* AIM OF THE EXERCISE
State how many lines in the records below contain the word "prevSegments". Nothing else is needed.

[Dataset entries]

=== Section Start ===

Fixpoint rd_loop (fuel : nat) (worklist : list string) (m : RdMap) : result flow_error RdMap :=
  match worklist with
  | [] => Ok m
  | _ =>
      match fuel with
      | O => Throw OutOfFuel
      | S fuel' =>
          let! (worklist', m') := rd_step worklist m in
          rd_loop fuel' worklist' m'
      end
  end.

(** [Array.from(reachingDefinitionsMap.values(), defs => defs.segment)], the
    end of the array first. *)
Definition rd_initial_worklist (m : RdMap) : list string :=
  rev (map (fun kv => seg_id (rd_segment kv.2)) m).

(** [reachingDefinitions(reachingDefinitionsMap)] *)
Definition reachingDefinitions (fuel : nat) (m : RdMap) : result flow_error RdMap :=
  rd_loop fuel (rd_initial_worklist m) m.

(** ** The equations a finished analysis satisfies *)

(** [in] is the join of the previous segments and [out] is the effect of the
    references on it. *)
Definition settled (m : RdMap) (rd : ReachingDefinitions) : Prop :=
  join_prevs m [] (prevSegments (rd_segment rd)) = Ok (rd_in rd) /\
  equals (rd_out rd) (transfer (rd_references rd) (rd_in rd)) = true.

(** What ESLint's events guarantee of the map. *)
Record rd_wf (m : RdMap) : Prop := mkRdWf {
  rdw_nodup : NoDup m.*1;
  rdw_id : forall id rd, map_get id m = Some rd -> seg_id (rd_segment rd) = id;
  rdw_next : forall id rd n, map_get id m = Some rd -> n ∈ nextSegments (rd_segment rd) ->
    is_Some (map_get n m);
  rdw_prev : forall id rd p, map_get id m = Some rd -> p ∈ prevSegments (rd_segment rd) ->
    exists rdp, map_get p m = Some rdp /\ id ∈ nextSegments (rd_segment rdp);
  rdw_out : forall id rd, map_get id m = Some rd -> NoDup (rd_out rd).*1
}.

(** ** Lemmas on program states *)

Lemma setEquals_refl a : setEquals a a = true.
Proof.
  unfold setEquals. rewrite Nat.eqb_refl. simpl. apply forallb_forall.
  intros x Hx. apply set_has_spec. by apply list_elem_of_In.
Qed.

Lemma valuesEquals_refl a : valuesEquals a a = true.
Proof. destruct a; [apply setEquals_refl | done]. Qed.

Lemma equals_refl ps : NoDup ps.*1 -> equals ps ps = true.
Proof.
  intros ND. unfold equals. rewrite Nat.eqb_refl. simpl. apply forallb_forall.
  intros [k v] Hx. apply list_elem_of_In in Hx. rewrite (elem_map_get k v) by done.
  apply valuesEquals_refl.
Qed.

Lemma join_NoDup prev : forall ps, NoDup ps.*1 -> NoDup (join ps prev).*1.
Proof.
  unfold join. induction prev as [|[k v] prev IH]; intros ps ND; simpl; [done |].
  apply IH. unfold join_entry. repeat case_match; by apply NoDup_map_set.
Qed.

Lemma join_prevs_NoDup m prevs : forall ps ps',
  NoDup ps.*1 -> join_prevs m ps prevs = Ok ps' -> NoDup ps'.*1.
Proof.
  induction prevs as [|p prevs IH]; intros ps ps' ND; simpl; [naive_solver |].
  case_match; [| done]. by apply IH, join_NoDup.
Qed.

Lemma updateProgramState_NoDup ps r : NoDup ps.*1 -> NoDup (updateProgramState ps r).*1.
Proof. intros ND. unfold updateProgramState. repeat case_match; try done; by apply NoDup_map_set. Qed.

Lemma transfer_NoDup refs : forall ps, NoDup ps.*1 -> NoDup (transfer refs ps).*1.
Proof.
  unfold transfer. induction refs as [|r refs IH]; intros ps ND; simpl; [done |].
  by apply IH, updateProgramState_NoDup.
Qed.

(** [join_prevs] only reads the [out]s of the previous segments. *)
Lemma join_prevs_ext m m' prevs :
  (forall p, p ∈ prevs -> rd_out <$> map_get p m = rd_out <$> map_get p m') ->
  forall ps r,
    join_prevs m ps prevs = Ok r -> join_prevs m' ps prevs = Ok r.
Proof.
  intros H. induction prevs as [|p prevs IH]; intros ps r; simpl; [done |].
  pose proof (H p ltac:(set_solver)) as Hp.
  destruct (map_get p m) as [a|], (map_get p m') as [b|]; simplify_eq/=; [| done].
  rewrite Hp. apply IH. intros q Hq. apply H. set_solver.
Qed.

Lemma join_prevs_total m prevs : forall ps,
  (forall p, p ∈ prevs -> is_Some (map_get p m)) -> exists r, join_prevs m ps prevs = Ok r.
Proof.
  induction prevs as [|p prevs IH]; intros ps H; simpl; [by eexists |].
  destruct (H p) as [a ->]; [set_solver |]. apply IH. set_solver.
Qed.

(** ** The invariant of the loop *)

Record rd_inv (worklist : list string) (m : RdMap) : Prop := mkRdInv {
  rdi_wf : rd_wf m;
  rdi_worklist : forall id, id ∈ worklist -> is_Some (map_get id m);
  rdi_settled : forall id rd, map_get id m = Some rd -> id ∉ worklist -> settled m rd
}.

Lemma rd_wf_set m c rd rd' :
  rd_wf m -> map_get c m = Some rd -> rd_segment rd' = rd_segment rd ->
  NoDup (rd_out rd').*1 -> rd_wf (map_set c rd' m).
Proof.
  intros [ND I N P O] G E ND'.
  assert (Hdom : forall id, is_Some (map_get id m) -> is_Some (map_get id (map_set c rd' m))).
  { intros id H. destruct (decide (id = c)) as [->|]; [rewrite map_get_set_eq; by eexists |].
    by rewrite map_get_set_ne. }
  assert (Hold : forall id r, map_get id (map_set c rd' m) = Some r ->
    exists r0, map_get id m = Some r0 /\ rd_segment r0 = rd_segment r).
  { intros id r [[-> ->]|[_ Gr]]%map_get_set_cases; [by exists rd | by exists r]. }
  split.
  - by apply NoDup_map_set.
  - intros id r (r0 & G0 & <-)%Hold. by apply I.
  - intros id r n (r0 & G0 & E0)%Hold Hn. rewrite <- E0 in Hn. eapply Hdom, N; eauto.
  - intros id r p (r0 & G0 & E0)%Hold Hp. rewrite <- E0 in Hp.
    destruct (P _ _ _ G0 Hp) as (rp & Gp & Hid). destruct (decide (p = c)) as [->|Hne].
    + exists rd'. rewrite map_get_set_eq. split; [done |]. rewrite E. congruence.
    + exists rp. by rewrite map_get_set_ne.
  - intros id r [[-> ->]|[_ Gr]]%map_get_set_cases; [done | by eapply O].
Qed.

(** A settled segment stays settled when no previous segment's [out] changes. *)
Lemma settled_set m c rd0 rd' r :
  map_get c m = Some rd0 ->
  (rd_out rd' = rd_out rd0 \/ c ∉ prevSegments (rd_segment r)) ->
  settled m r -> settled (map_set c rd' m) r.
Proof.
  intros G H [J E]. split; [| done]. revert J. apply join_prevs_ext.
  intros p Hp. destruct (decide (p = c)) as [->|Hne].
  - rewrite map_get_set_eq, G. destruct H as [H|H]; [| done]. simpl. by rewrite H.
  - by rewrite map_get_set_ne.
Qed.

Lemma rd_propagate_spec m c rd :
  rd_wf m -> map_get c m = Some rd ->
  exists rd' changed, rd_propagate m rd = Ok (rd', changed) /\
    rd_segment rd' = rd_segment rd /\ settled m rd' /\
    (changed = false -> rd_out rd' = rd_out rd) /\ NoDup (rd_out rd').*1.
Proof.
  intros W G. unfold rd_propagate.
  destruct (join_prevs_total m (prevSegments (rd_segment rd)) []) as [i Hi].
  { intros p Hp. destruct (rdw_prev m W _ _ _ G Hp) as (rp & Gp & _). by eexists. }
  rewrite Hi. simpl. case_match eqn:E; eexists _, _; (split; [reflexivity |]); simpl.
  - split; [done |]. split; [by split |]. split; [done |]. by apply (rdw_out m W c).
  - assert (ND : NoDup (transfer (rd_references rd) i).*1).
    { apply transfer_NoDup. eapply join_prevs_NoDup; [| exact Hi]. constructor. }
    split; [done |]. split; [| done]. split; [done |]. by apply equals_refl.
Qed.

=== Section End ===

* ANSWER SECTION
4